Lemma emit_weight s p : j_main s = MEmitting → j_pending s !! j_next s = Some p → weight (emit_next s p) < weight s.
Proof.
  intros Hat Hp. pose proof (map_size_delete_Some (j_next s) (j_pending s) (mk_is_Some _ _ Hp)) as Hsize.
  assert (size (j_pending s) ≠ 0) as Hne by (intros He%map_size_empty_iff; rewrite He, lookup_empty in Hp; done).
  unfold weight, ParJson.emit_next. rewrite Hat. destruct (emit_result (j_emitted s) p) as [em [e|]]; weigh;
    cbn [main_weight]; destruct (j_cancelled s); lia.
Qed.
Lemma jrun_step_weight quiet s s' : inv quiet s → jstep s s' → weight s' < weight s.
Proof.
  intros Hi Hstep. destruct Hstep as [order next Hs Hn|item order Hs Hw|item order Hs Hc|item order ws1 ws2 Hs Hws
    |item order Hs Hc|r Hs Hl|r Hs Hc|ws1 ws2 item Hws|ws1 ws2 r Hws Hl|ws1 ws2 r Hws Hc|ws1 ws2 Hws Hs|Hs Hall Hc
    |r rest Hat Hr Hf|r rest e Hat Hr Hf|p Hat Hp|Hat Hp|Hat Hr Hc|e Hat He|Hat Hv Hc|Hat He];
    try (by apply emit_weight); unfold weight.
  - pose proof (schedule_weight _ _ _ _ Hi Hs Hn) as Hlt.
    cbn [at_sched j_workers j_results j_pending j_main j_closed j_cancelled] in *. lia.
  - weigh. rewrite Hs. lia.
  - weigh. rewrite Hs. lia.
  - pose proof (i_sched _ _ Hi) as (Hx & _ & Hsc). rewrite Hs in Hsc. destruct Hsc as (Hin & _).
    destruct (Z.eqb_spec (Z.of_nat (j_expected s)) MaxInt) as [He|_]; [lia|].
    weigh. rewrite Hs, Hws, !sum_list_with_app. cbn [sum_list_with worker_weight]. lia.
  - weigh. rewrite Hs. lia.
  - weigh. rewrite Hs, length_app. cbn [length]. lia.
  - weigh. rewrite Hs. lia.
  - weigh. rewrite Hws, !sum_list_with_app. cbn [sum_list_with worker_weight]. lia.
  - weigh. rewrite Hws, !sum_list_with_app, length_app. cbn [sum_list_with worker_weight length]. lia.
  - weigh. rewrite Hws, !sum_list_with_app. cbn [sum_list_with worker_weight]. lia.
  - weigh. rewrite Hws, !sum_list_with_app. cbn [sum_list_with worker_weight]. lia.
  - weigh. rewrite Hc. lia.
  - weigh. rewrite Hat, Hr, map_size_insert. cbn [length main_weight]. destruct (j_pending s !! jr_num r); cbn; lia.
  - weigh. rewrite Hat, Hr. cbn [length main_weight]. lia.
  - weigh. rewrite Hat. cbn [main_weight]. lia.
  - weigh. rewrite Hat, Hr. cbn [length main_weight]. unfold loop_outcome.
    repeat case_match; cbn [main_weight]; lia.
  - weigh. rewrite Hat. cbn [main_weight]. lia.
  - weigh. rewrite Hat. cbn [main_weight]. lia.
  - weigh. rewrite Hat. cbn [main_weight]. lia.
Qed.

• • •

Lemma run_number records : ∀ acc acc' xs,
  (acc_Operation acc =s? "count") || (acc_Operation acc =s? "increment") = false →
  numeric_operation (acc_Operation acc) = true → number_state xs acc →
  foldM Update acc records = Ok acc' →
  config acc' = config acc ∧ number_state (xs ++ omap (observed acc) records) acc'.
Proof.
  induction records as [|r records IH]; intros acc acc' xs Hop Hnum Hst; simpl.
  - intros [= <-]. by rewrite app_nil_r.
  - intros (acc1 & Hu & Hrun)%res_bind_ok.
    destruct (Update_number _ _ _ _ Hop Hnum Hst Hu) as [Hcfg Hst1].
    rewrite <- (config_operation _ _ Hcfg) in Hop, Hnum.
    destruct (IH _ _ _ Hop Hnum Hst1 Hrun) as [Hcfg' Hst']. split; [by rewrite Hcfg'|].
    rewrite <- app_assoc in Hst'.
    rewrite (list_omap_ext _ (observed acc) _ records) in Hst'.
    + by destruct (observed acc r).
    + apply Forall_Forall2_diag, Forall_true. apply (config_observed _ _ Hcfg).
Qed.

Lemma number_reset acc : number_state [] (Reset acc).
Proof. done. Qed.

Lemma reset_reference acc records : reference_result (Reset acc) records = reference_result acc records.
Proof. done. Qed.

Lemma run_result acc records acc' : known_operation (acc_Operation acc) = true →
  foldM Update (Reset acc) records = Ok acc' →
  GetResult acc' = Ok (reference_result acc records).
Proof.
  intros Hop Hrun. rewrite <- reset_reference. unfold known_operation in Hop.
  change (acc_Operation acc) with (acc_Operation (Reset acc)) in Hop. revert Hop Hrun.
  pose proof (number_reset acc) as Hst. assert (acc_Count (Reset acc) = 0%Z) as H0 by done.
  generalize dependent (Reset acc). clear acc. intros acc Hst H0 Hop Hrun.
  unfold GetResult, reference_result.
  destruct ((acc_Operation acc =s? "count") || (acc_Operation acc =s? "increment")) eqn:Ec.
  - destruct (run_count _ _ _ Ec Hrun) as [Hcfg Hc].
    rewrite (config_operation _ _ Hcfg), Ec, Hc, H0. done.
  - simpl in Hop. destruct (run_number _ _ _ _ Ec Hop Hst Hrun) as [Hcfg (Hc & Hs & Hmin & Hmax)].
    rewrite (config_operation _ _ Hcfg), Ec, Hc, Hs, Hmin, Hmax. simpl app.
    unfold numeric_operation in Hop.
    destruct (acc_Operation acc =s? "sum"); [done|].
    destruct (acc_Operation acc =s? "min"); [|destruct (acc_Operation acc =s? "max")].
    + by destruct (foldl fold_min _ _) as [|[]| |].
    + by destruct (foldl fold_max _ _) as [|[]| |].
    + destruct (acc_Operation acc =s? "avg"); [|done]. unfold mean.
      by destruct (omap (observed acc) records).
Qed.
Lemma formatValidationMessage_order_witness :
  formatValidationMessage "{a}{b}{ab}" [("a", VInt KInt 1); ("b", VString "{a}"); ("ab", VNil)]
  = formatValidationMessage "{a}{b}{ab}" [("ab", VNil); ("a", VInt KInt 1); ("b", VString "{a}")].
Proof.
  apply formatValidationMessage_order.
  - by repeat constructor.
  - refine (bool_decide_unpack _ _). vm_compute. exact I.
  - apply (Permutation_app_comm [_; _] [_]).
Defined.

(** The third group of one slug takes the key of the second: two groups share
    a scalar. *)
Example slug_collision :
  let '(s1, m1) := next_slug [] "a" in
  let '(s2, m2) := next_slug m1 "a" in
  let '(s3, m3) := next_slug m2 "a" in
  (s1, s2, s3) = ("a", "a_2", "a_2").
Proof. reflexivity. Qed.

• • •

Work item: Look through the material above and print exactly the lines from the one containing "destruct (IH _" to the one containing "- destruct (run_count", both included, and nothing more.

Exercise response:
    destruct (IH _ _ _ Hop Hnum Hst1 Hrun) as [Hcfg' Hst']. split; [by rewrite Hcfg'|].
    rewrite <- app_assoc in Hst'.
    rewrite (list_omap_ext _ (observed acc) _ records) in Hst'.
    + by destruct (observed acc r).
    + apply Forall_Forall2_diag, Forall_true. apply (config_observed _ _ Hcfg).
Qed.

Lemma number_reset acc : number_state [] (Reset acc).
Proof. done. Qed.

Lemma reset_reference acc records : reference_result (Reset acc) records = reference_result acc records.
Proof. done. Qed.

Lemma run_result acc records acc' : known_operation (acc_Operation acc) = true →
  foldM Update (Reset acc) records = Ok acc' →
  GetResult acc' = Ok (reference_result acc records).
Proof.
  intros Hop Hrun. rewrite <- reset_reference. unfold known_operation in Hop.
  change (acc_Operation acc) with (acc_Operation (Reset acc)) in Hop. revert Hop Hrun.
  pose proof (number_reset acc) as Hst. assert (acc_Count (Reset acc) = 0%Z) as H0 by done.
  generalize dependent (Reset acc). clear acc. intros acc Hst H0 Hop Hrun.
  unfold GetResult, reference_result.
  destruct ((acc_Operation acc =s? "count") || (acc_Operation acc =s? "increment")) eqn:Ec.
  - destruct (run_count _ _ _ Ec Hrun) as [Hcfg Hc].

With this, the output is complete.